Bell says, however, that a broad definition of "science" isn't enough to make copyrights for purely expressive works constitutional -- copyrighted material must always be "useful," too, if we interpret the word "respective" properly.
Bell writes that "respective" could "impos[e] a comprehensively parallel construction," with the first track ("science") pertaining to copyrights and the second ("useful arts") pertaining to patents. Or, to rewrite the clause to make this meaning clear (and modernize the capitalization):
Congress may promote the progress of science by securing for limited times to authors the exclusive right to their writings; also, Congress may promote the progress of useful arts by securing for limited times to inventors the exclusive right to their discoveries.
This makes a lot of sense, because science, authors, and writings go together, as do useful arts, inventors, and discoveries. In this reading, everything that falls under the definition of "science" is fair game for copyright. Bell, however, prefers a different interpretation -- one that "splits [the clause] into two tracks only after 'Times.'" He claims that this is the reading "most likely to protect common-law rights from statutory encroachments." Again, to rewrite it:
To promote the progress of science and useful arts, Congress may secure for limited times to authors the exclusive right to their writings and to inventors the exclusive right to their discoveries.
Bell claims that under this interpretation, copyrights on works that constitute science but not useful arts would not be allowed: "The Constitution requires that copyright promote ... 'the Progress of Science and useful Arts' -- and a great many works now covered by copyright cannot plausibly claim to do both."
Now, Bell is a law professor and I have a BA in journalism, but this strikes me as an odd reading. Even with Bell's interpretation of "respective," I see no reason Congress couldn't "promote the progress of science and useful arts" by protecting some copyrights in the realm of science and others in the realm of useful arts. Those words limit the overall scope of Congress's goal -- it couldn't copyright a work that fell into neither realm -- but the word "and" does not imply that every copyright has to meet both criteria. (If the clause read, "To promote the progress of heavy metal and rap, Congress may recognize copyrights," would copyright apply only to rap-metal?)
Ironically, Bell's preferred reading might give Congress broader authority than the alternative. Instead of being able to grant science-promoting copyrights and useful-arts-promoting patents, it could grant both copyrights and patents in either realm.

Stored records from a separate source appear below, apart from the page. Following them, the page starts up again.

Lemma ApplyBlock_done s blockID block ex s' retain hash ex' :
  ApplyBlock s blockID block ex = Done ((s', retain, hash, None), ex') ->
  exists s1 block1 pool resp ups, validateBlock (exEvpool ex) (exDB ex) s block = Done (None, (s1, block1, pool)) /\
    ValidatorUpdates (dbValidatorUpdates resp) = inr ups /\
    updateState s blockID (bHeader block) (dbConsensusParamUpdates resp) ups = Done (inr s') /\
    SaveState s' (SaveABCIResponses (hHeight (bHeader block)) resp (exDB ex)) = Done (exDB ex') /\
    exTrace ex' = exTrace ex ++ executed (hHeight (bHeader block)).
Proof.
  unfold ApplyBlock. intros Er. step Er as x ex0 E1. injection E1 as <- <-.
  step Er as [err [[s1 block1] pool]] ex1 E2. apply slift_Done in E2 as [Ev ->]. step Er as y ex2 E3. injection E3 as _ <-.
  destruct err; [by injection Er|]. destruct (validateBlock_accepts _ _ _ _ _ _ _ Ev) as (commit & vals & Eb & _ & _ & _ & -> & _).
  destruct (ValidateBasic_keeps _ _ _ Eb) as [Ehd _]. rewrite Ehd in Er.
  step Er as [resp block2] ex3 E4. destruct (execBlockOnProxyApp_done _ _ _ _ _ E4) as (Edb & _ & Et & bh & Ebh).
  destruct (Block_Hash_keeps _ _ _ Ebh) as [Eh2 Et2]. rewrite Ehd in *.
  step Er as z ex4 E5. injection E5 as <- <-. step Er as z2 ex5 E6. injection E6 as _ <-. step Er as z3 ex6 E7. injection E7 as _ <-.
  destruct (validateValidatorUpdates _ _); [by injection Er|]. destruct (ValidatorUpdates _) as [|ups] eqn:Eu; [by injection Er|].
  step Er as r ex7 E8. apply slift_Done in E8 as [Eup ->]. destruct r as [|s2]; [by injection Er|].
  rewrite (updateState_header s vals blockID (bHeader block)) in Eup by done.
  step Er as [[ah rh] err] ex8 E9. destruct err; [by injection Er|].
  destruct (exec_Commit_done _ _ _ _ _ _ _ E9) as (Edb2 & _ & Et3).
  step Er as w ex9 E10. injection E10 as <- <-. destruct (exEvpool ex8); [|done].
  step Er as w1 ex10 E11. injection E11 as _ <-. step Er as w2 ex11 E12. injection E12 as _ <-.
  step Er as w3 ex12 E13. injection E13 as <- <-. step Er as db ex13 E14. apply slift_Done in E14 as [Es ->].
  step Er as w4 ex14 E15. injection E15 as _ <-. step Er as w5 ex15 E16. injection E16 as _ <-.
  step Er as w6 ex16 E17. injection E17 as _ <-. injection Er as <- _ _ <-. cbn [exDB exTrace setDB setEvpool setApp setMempool emitted] in *.
  exists (setLastValidators vals s), block1, pool, resp, ups. split_and!; [done..| |].
  - by rewrite Edb2, Edb in Es.
  - rewrite Et3, Et, Eh2, <- !(assoc_L (++)). done.
Qed.

(** ** A block that was made from the state *)

(** Two commits that differ in what is memoized only *)
Definition same_commit (c c' : Commit) : Prop :=
  cHeight c' = cHeight c /\ cRound c' = cRound c /\ cBlockID c' = cBlockID c /\ cSignatures c' = cSignatures c.

Lemma VerifyCommit_same chainID blockID h c c' vals : same_commit c c' ->
  VerifyCommit chainID blockID h c' vals = VerifyCommit chainID blockID h c vals.
Proof.
  intros (E1 & E2 & E3 & E4). unfold VerifyCommit, commitMismatch. rewrite E1, E3, E4.
  assert (forall idx v sig, verifySig chainID c' idx v sig = verifySig chainID c idx v sig) as Hs.
  { intros idx v sig. unfold verifySig, Commit_VoteSignBytes, Commit_GetVote. by rewrite E1, E2, E3, E4. }
  assert (forall v sigs idx t, tallyCommit v chainID c' idx sigs t = tallyCommit v chainID c idx sigs t) as Ht.
  { intros v sigs. induction sigs as [|cs sigs IH]; intros idx t; [done|]. cbn [tallyCommit]. rewrite IH.
    destruct (CommitSig_Absent cs); [done|]. destruct (index (Validators v) (Z.of_nat idx)) as [val|]; [|done]. rewrite !bind_Done, Hs.
    destruct (verifySig chainID c idx val (csSignature cs)) as [ok|]; [|done]. rewrite !bind_Done. destruct (negb ok); [done|apply IH]. }
  destruct (negb _); [done|]. destruct (negb _); [done|]. destruct (negb _); [done|].
  destruct (TotalVotingPower vals) as [[total v]|]; [|done]. simpl. by rewrite Ht.
Qed.

Lemma ValidateBasic_same c c' : same_commit c c' -> Commit_ValidateBasic c' = Commit_ValidateBasic c.
Proof. intros (E1 & E2 & E3 & E4). unfold Commit_ValidateBasic. by rewrite E1, E2, E3, E4. Qed.
(* ===== verification/Consensus.v ===== *)
(** * The consensus state machine

    consensus/state.go, with the round state of consensus/types/round_state.go
    and the timeouts of config/config.go.  A handler is a function of the state
    that may panic, in a state monad.  The components it drives are classes: the
    private validator, the block executor and the block store.  What it sends,
    schedules, logs and publishes is recorded in a trace.

    The write-ahead log, the metrics and the logger have no effect on the state.
    Part sets are shared between the proposal, locked and valid block, and so
    live in a heap that the state points into.  The time is read from a clock. *)

From Stdlib Require Import ZArith Lia.
From S2P Require Import Prelude SafeMath Proto BitArray Validator ValidatorSet BlockTypes SignBytes.
From S2P Require Import Merkle PartSet Header Block VoteSet LockChange HeightVoteSet.
From stdpp Require Import base gmap list option strings numbers sorting.

Local Open Scope Z_scope.

(** ** Steps *)

Definition RoundStepNewHeight : Z := 1.
Definition RoundStepNewRound : Z := 2.
Definition RoundStepPropose : Z := 3.
Definition RoundStepPrevote : Z := 4.
Definition RoundStepPrevoteWait : Z := 5.
Definition RoundStepPrecommit : Z := 6.
Definition RoundStepPrecommitWait : Z := 7.
Definition RoundStepCommit : Z := 8.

In the book's later chapters, having argued that copyright is a regrettable infringement on our more important rights and that current copyright policy goes well beyond the limits laid out in the Constitution, Bell makes a few suggestions for how we could roll back copyright and rely instead on common-law and natural rights. Many of his actual suggestions aren't terrible -- e.g., we could encourage creators to use common-law agreements instead of copyright, and refuse to enforce copyright when agreements contain elements that restrict fair use. He points out a few trends that might be encouraging: Some creative industries do fine without copyright, others are already making use of licensing agreements and technological anti-copying tools, amateurs are increasingly able to share their work, and markets for creative works are expanding.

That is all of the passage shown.